Thursday, 18 October 2012

The Telegraph : Source Code review.

Source Code: Seven Magazine review, by Jenny McCartney

The first rule of Source Code is, don’t think too deeply about Source Code. Duncan Jones’s film belongs to the head-scrambler variety of thriller, in which scientists meddle with time and space for your viewing excitement, and its chief asset is its unflagging momentum.
Captain Coulter Stevens (Jake Gyllenhaal) – an ex army commander in Afghanistan – finds himself on a train, opposite a smiling brunette, Christina (Michelle Monaghan) whom he doesn’t recognise. She knows him, though, as a teacher who travels on her train every day of the week.
After eight minutes, a bomb on the train explodes, killing all the passengers. Coulter comes around in a dark chamber to a conversation with his handlers, who are using “time reassignment” technology to keep returning him to the train just before the explosion until he discovers the identity of the bomber: with each session, he will have precisely eight minutes to get as far as he can with his investigation. It’s Groundhog Day with dynamite.
The trick of this film is to keep the constant tick-tock of tension alive, and this it does with skill.

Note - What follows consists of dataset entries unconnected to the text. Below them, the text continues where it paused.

(** X14.  A payload object without a "ttl" (and without an "agent"
    wrapper) is cached for the resolver's default: when the directory
    answers a miss with such an object and it is read as an agent,
    [resolve] returns that agent, the agent has the default as its ttl,
    and the entry expires that many seconds after the clock reading at the
    store.  The constructor sets the default to 300, and [resolve] never
    changes it. *)
Theorem resolve_default_ttl env self name key d a x :
  checked_name name = Ret key -> cache_hit self (time_check env) key = None ->
  http_get env (_base_url self ++ str "/dns/lookup/" ++ key)
  = Response 200 (Ret (VDict d)) ->
  assoc (str "agent") d = None -> assoc (str "ttl") d = None ->
  parse_response self key (time_resolved env) (VDict d) = Ret a ->
  float_of_int (default_ttl_seconds (_config self)) = Ret x ->
  ResolvedAgent.ttl a = VInt (default_ttl_seconds (_config self)) /\
  resolve env self name =
  {| after :=
       set_cache self
         (<[key := {| agent := a;
                      expires_at := PrimFloat.add (time_store env) x |}]>
            (_cache self));
     requests := [_base_url self ++ str "/dns/lookup/" ++ key];
     returned := Ret a |} /\
  (forall server port timeout_ms use_https,
     default_ttl_seconds (_config (init server port timeout_ms use_https)) = 300%Z) /\
  (forall env' name',
     default_ttl_seconds (_config (after (resolve env' self name')))
     = default_ttl_seconds (_config self)).
Proof.
  intros Hkey Hmiss Hreply Hagent Httl Hp Hx.
  assert (Ha : ResolvedAgent.ttl a = VInt (default_ttl_seconds (_config self))).
  { apply parse_response_fields in Hp as (_ & _ & agent_data & Hdata & Ha).
    cbn [Py.get] in Hdata. rewrite Hagent in Hdata. injection Hdata as <-.
    cbn [Py.get] in Ha. rewrite Httl in Ha. injection Ha as Ha. auto. }
  split; [exact Ha |]. split; [| split; [reflexivity |]].
  - apply (resolve_miss_ok env self name key (VDict d) a);
      [exact Hkey | exact Hmiss | | exact Hp |].
    + rewrite Hreply. reflexivity.
    + rewrite Ha. apply add_ttl_int, Hx.
  - intros env' name'. rewrite resolve_keeps_config. reflexivity.
Qed.

Lemma resolve_default_ttl_witness :
  let env := Examples.env_at 100 (fun _ => Response 200 (Ret (VDict []))) in
  expires_at <$> _cache (after (resolve env Examples.resolver (str "alice")))
                   !! str "alice"
  = Some 401%float.
Proof.
  cbv zeta.
  destruct (resolve_default_ttl
              (Examples.env_at 100 (fun _ => Response 200 (Ret (VDict []))))
              Examples.resolver (str "alice") (str "alice") []
              {| ResolvedAgent.name := str "alice";
                 ResolvedAgent.endpoint := VStr [];
                 ResolvedAgent.public_key := VStr [];
                 ResolvedAgent.tools := [];
                 ResolvedAgent.capabilities := VList [];
                 ResolvedAgent.ttl := VInt 300;
                 ResolvedAgent.resolved_at := 100;
                 ResolvedAgent.metadata := [] |}
              300%float)
    as (_ & Ho & _).
  - vm_compute. reflexivity.
  - reflexivity.
  - reflexivity.
  - reflexivity.
  - reflexivity.
  - vm_compute. reflexivity.
  - vm_compute. reflexivity.
  - rewrite Ho. cbn [after set_cache _cache]. rewrite lookup_insert_eq. reflexivity.
Defined.

(** A miss whose answer is read as an agent, but whose ttl cannot be added
    to the clock. *)
Lemma resolve_miss_ttl_raise env self name key data a e :
  checked_name name = Ret key -> cache_hit self (time_check env) key = None ->
  lookup (http_get env (_base_url self ++ str "/dns/lookup/" ++ key)) key = Ret data ->
  parse_response self key (time_resolved env) data = Ret a ->
  add_ttl (time_store env) (ResolvedAgent.ttl a) = Raise e ->
  resolve env self name =
  {| after := self; requests := [_base_url self ++ str "/dns/lookup/" ++ key];
     returned := Raise e |}.
Proof.
  intros Hkey Hmiss Hl Hp Hexp. unfold resolve. rewrite Hkey, Hmiss. cbv zeta.
  rewrite Hl. cbn [bind]. rewrite Hp. cbn [bind]. rewrite Hexp. reflexivity.
Qed.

For the viewer, there is something mesmerising about the perpetual return to the same situation, to which Stevens brings a different consciousness each time: pursuing false leads, yelling at the passengers, noticing freshly incriminating details.
Yet for all the hectic, claustrophobic weight of his character’s circumstances, Gyllenhaal retains some lightness of being, the occasional ability to crack open a radiant grin; Monaghan, too, has the movie gift of appearing at once ordinary and luminous, a girl unwitting of her fate even as disaster thickens around her. With each encounter, Stevens grows more attached to her, begging the question: how many eight-minute segments does it take a man to fall in love?
Only at the end, when the film tries to slow down, do things fall apart. There’s what looks like a perfect, poetic ending – and then the plot dully trundles on past it, layering soothing improbability on top of a working fantasy.